By the time I return to the room I’ve been subletting, my clothes have practically fused with my skin and I’m licking salty sweat from my upper lip. I crank the A/C unit and wait out on the deck while the room fills with cold air.

Cicadas shriek in the walnut tree overhead and I imagine them angry and swollen, clinging to the tree bark and to life. I see the same squirrel on this deck nearly every day. It doesn’t seem to be very good at jumping or climbing, but it can carry a whole walnut in its mouth. The door that opens onto the deck from my bedroom is not properly sealed, and there’s a half-inch gap beneath its frame. So when it rains, a colony of ants moves in. It’s the only reason I’ve been letting a spider reside in a corner of the room.

Other pests include mice and an elusive roommate I wouldn’t know was living here save for the growing pile of shoes in front of his door.
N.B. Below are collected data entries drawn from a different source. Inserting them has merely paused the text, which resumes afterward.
Lemma obeys_then {A B} o (p : prog World A) (k : A → prog World B) :
  obeys o p → (∀ a, obeys None (k a)) → obeys o (bind p k).
Proof.
  intros Hp Hk. revert o Hp. induction p as [a|C f c IH]; cbn; intros o Hp; [by apply obeys_none|].
  intros w Hw Ho. destruct (Hp w Hw Ho) as (? & ? & o' & ? & ? & ?).
  split_and!; [done..|]. exists o'. split_and!; [done..|auto].
Qed.

(** An action that holds nothing before or after. *)
Lemma obeys_act {B} (f : World → B * World) :
  (∀ w, any_inv w → follows (table w) (table (f w).2) ∧ spares None w (f w).2) → obeys None (act f).
Proof.
  intros Hf w Hw _. destruct (Hf w Hw). split_and!; [done..|]. exists None. by split_and!.
Qed.

(** ** Removing *)

Lemma removes_follows c w w' :
  any_inv w → same_links (upd_sessions (delete c) w) w' →
  follows (table w) (table w') ∧ spares None w w'.
Proof.
  intros Hw Hsame. assert (Hg : grounded (upd_sessions (delete c) w)).
  { intros c' s Hs. cbn in Hs. rewrite lookup_delete in Hs. case_decide; [done|].
    exact (inv_grounded w Hw c' s Hs). }
  split.
  - rewrite (same_links_table _ _ Hg Hsame). unfold table. cbn. rewrite fmap_delete.
    destruct (w.(sessions) !! c) as [s|] eqn:E.
    + right. eapply remove. by rewrite lookup_fmap, E.
    + left. rewrite delete_id; [done|]. by rewrite lookup_fmap, E.
  - intros s σ Hσ Hp Hne. apply (same_spares None _ _ Hsame s σ Hσ); [|done].
    intros c' Hc'. cbn in Hc'. rewrite lookup_delete in Hc'. case_decide; [done|]. by eapply Hp.
Qed.

Lemma obeys_removal {B} c (k : option nat → prog World B) :
  (∀ o, settled (k o)) → obeys None (atomic (bind (map_remove c) k)).
Proof.
  intros Hk. apply obeys_act. intros w Hw. unfold map_remove. rewrite run_bind, run_act. cbn [fst snd].
  apply (removes_follows c); [done|]. apply settled_run, Hk.
Qed.

Lemma obeys_remove {B} c (k : option nat → prog World B) :
  (∀ o, settled (k o)) → obeys None (bind (map_remove c) k).
Proof.
  intros Hk w Hw _. change (map_remove c) with (act (λ w, (w.(sessions) !! c, upd_sessions (delete c) w))).
  destruct (removes_follows c w (upd_sessions (delete c) w) Hw) as [H1 H2]; [reflexivity|].
  split_and!; [exact H1|exact H2|]. exists None. split; [done|]. split; [done|].
  apply settled_obeys, Hk.
Qed.

Lemma obeys_prune c : obeys None (prune c).
Proof. apply obeys_removal. intros [s|]; settled_tac. Qed.

Lemma obeys_disconnect peer : obeys None (KcpPeer.disconnect peer).
Proof. apply obeys_removal. intros [s|]; settled_tac. Qed.

Lemma obeys_for_each {A} (l : list A) (f : A → prog World unit) :
  (∀ x, obeys None (f x)) → obeys None (for_each l f).
Proof. intros H. induction l as [|x l IH]; cbn [for_each]; [done|]. by apply obeys_then. Qed.

Lemma obeys_tick config : obeys None (update_tick config).
Proof.
  unfold update_tick. apply obeys_bind; [settled_tac|]. intros m. case_decide; [done|].
  do 3 (apply obeys_bind; [settled_tac|]; intros ?). apply obeys_bind; [settled_tac|]. intros rem.
  apply obeys_for_each, obeys_prune.
Qed.

Lemma obeys_update n config : obeys None (update_task n config).
Proof.
  induction n as [|n IH]; cbn [update_task]; [done|].
  apply obeys_then; [|by intros []]. unfold update_iteration. apply obeys_bind; [settled_tac|].
  intros [|]; [done|]. apply obeys_then; [apply obeys_tick|done].
Qed.

Lemma obeys_reset payload from : obeys None (handle_reset payload from).
Proof.
  unfold handle_reset, invalid_data. case_decide; [done|]. cbv zeta.
  apply obeys_bind; [settled_tac|]. intros [s|]; [|done]. apply obeys_bind; [settled_tac|]. intros c.
  case_match; [|done]. apply obeys_remove. intros o. settled_tac.
Qed.
(** ** Becoming established *)

Lemma settled_follows {A} (p : prog World A) w :
  any_inv w → settled p → follows (table w) (table (run p w).2) ∧ spares None w (run p w).2.
Proof.
  intros Hw Hp. pose proof (settled_run p w Hp) as H. split; [left|by apply same_spares].
  apply same_links_table; [by apply inv_grounded|done].
Qed.

(** The session filed under [from] is put in another state; whether [from]'s
    entry is the only one that shows it follows from the invariant. *)
Lemma table_filed from s σ σ' w w' :
  any_inv w → w.(sessions) !! canonicalize from = Some s → w.(heap) !! s = Some σ →
  w'.(sessions) = w.(sessions) → w'.(heap) = <[s := σ']> w.(heap) →
  (table w').(links) = <[canonicalize from := link_of σ']> (table w).(links) ∧
  spares None w w'.
Proof.
  intros [[_ Hm] _] Hs Hσ Hs' Hh. destruct (Hm _ _ Hs) as (σ1 & H1 & Hp). assert (σ1 = σ) as -> by congruence.
  split.
  - unfold table. cbn. rewrite Hs', Hh. apply map_eq. intros c. rewrite lookup_fmap, lookup_insert.
    case_decide as Hc.
    + subst c. rewrite Hs. cbn. by rewrite lookup_total_insert_eq.
    + rewrite lookup_fmap. destruct (w.(sessions) !! c) as [s'|] eqn:E; [|done]. cbn. f_equal.
      rewrite lookup_total_insert_ne; [done|]. intros <-. destruct (Hm _ _ E) as (σ2 & H2 & Hp2). congruence.
  - intros s' σ0 H0 Hp0 _. split; [intros c; rewrite Hs'; apply Hp0|]. exists σ0. split; [|done].
    rewrite Hh, lookup_insert_ne; [done|]. intros <-. by apply (Hp0 (canonicalize from)).
Qed.

Lemma establishes_follows s σ conv from w w' :
  any_inv w → w.(sessions) !! canonicalize from = Some s → w.(heap) !! s = Some σ →
  σ.(inner).(state) = SynSent → establishes s σ conv from w w' →
  follows (table w) (table w') ∧ spares None w w'.
Proof.
  intros Hw Hs Hσ Hst (o & _ & Hw'). rewrite Hw'.
  match goal with |- follows _ (table ?w1) ∧ _ =>
    destruct (table_filed from s σ _ w w1 Hw Hs Hσ eq_refl eq_refl) as [Ht Hsp] end.
  split; [right|exact Hsp]. cbn [links table] in Ht. unfold table at 2. rewrite Ht.
  cbn [World.events push_event upd_heap add_sent tick_clock]. rewrite omap_app. cbn.
  eapply complete. unfold table. cbn. rewrite lookup_fmap, Hs. cbn.
  rewrite (lookup_total_correct _ _ _ Hσ). unfold link_of. by rewrite Hst.
Qed.

Lemma obeys_syn_check conv from me : obeys None (syn_check conv from me).
Proof.
  apply obeys_act. intros w Hw. unfold map_get. rewrite run_bind, run_get. cbn [fst snd].
  destruct (w.(sessions) !! canonicalize from) as [s|] eqn:Hs; [|by apply (settled_follows (Ret _))].
  destruct (proj2 (proj1 Hw) _ _ Hs) as (σ & Hσ & Hp). loads. cbv zeta.
  destruct (_ =? conv) eqn:Hc; destruct (state (inner σ)) eqn:Hst.
  - apply settled_follows; [done|]. settled_tac.
  - apply settled_follows; [done|]. settled_tac.
  - apply Z.eqb_neq in Hc. destruct (addr_gt from me).
    + match goal with |- context [Ret ?r] =>
        destruct (run_adopt s σ conv from r w Hσ (not_eq_sym Hc)) as (w' & -> & H) end.
      by eapply establishes_follows.
    + match goal with |- context [Ret ?r] =>
        destruct (run_establish s σ from r w Hσ) as (w' & -> & H) end.
      by eapply establishes_follows.
  - unfold Session.mark_closed. rewrite (run_store_bind _ _ _ _ _ Hσ).
    unfold event_send. rewrite run_bind, run_modify. cbn [fst snd run].
    set (w1 := push_event _ _).
    destruct (table_filed from s σ (set_closed true σ) w w1 Hw Hs Hσ eq_refl eq_refl) as [Ht Hsp].
    split; [right|exact Hsp]. assert (Hl : (table w).(links) !! canonicalize from = Some (link_of σ))
      by (by eapply table_lookup).
    assert (table w1 = MkTable (table w).(links) ((table w).(notices) ++ [Restarted (canonicalize from)])) as ->.
    { change (table w1) with (MkTable (table w1).(links) (omap notice w1.(World.events))). f_equal.
      - rewrite Ht. by apply insert_id.
      - unfold w1. cbn. by rewrite omap_app. }
    destruct (table w) as [m l]. cbn in *. eapply restart. rewrite Hl. unfold link_of. by rewrite Hst.
Qed.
Since moving in several months ago, I’ve never seen either of them, but they leave signs of their fleeting presence in the common spaces; I occasionally find piss on the toilet seat or a tiny turd on the floor.

III.

The cicadas make me think about this first decade of my adult life and the choices that have led me down different paths. The dreams that have taken shape or been abandoned, adapted over time. The box of miscellaneous items that I carry from one apartment to the next. From each place, a souvenir of the identities I’ve cultivated:

A piece of frayed string and pressed marigolds between the pages of a Himalayan travel guide. Necklaces I made from shell fragments and little fish bones. Crumpled cans of Hamm’s beer that filled the bottom of my canoe on a trip up the Wisconsin River, lovingly displayed beside a cork board pinned with photos of kids in backpacks and muddy boots.

Versions of myself that I was waiting to step into, like passing people on the street who you swear you’ve met before — and now, a stack of pink slips pulled from my car windshield, reminding me that I need more than souvenirs to verify my identity.

IV.

Later, a pair of entangled wasps falls in front of me crossing 11th and Kenyon. They’re gyrating and buzzing around on the sidewalk. I’m watching them intently, trying to decide if it’s a love match or a fight to the death (and wondering if these are one and the same in a wasp’s short life), when suddenly, a ball slams into the iron fence on my right side. Soccer practice in the schoolyard looks glorious in the light of the setting sun. A boy reaches through the fence to pay for a tamale and soda from the corner vendor — an elderly woman who wears huaraches beneath her patchwork prairie skirt.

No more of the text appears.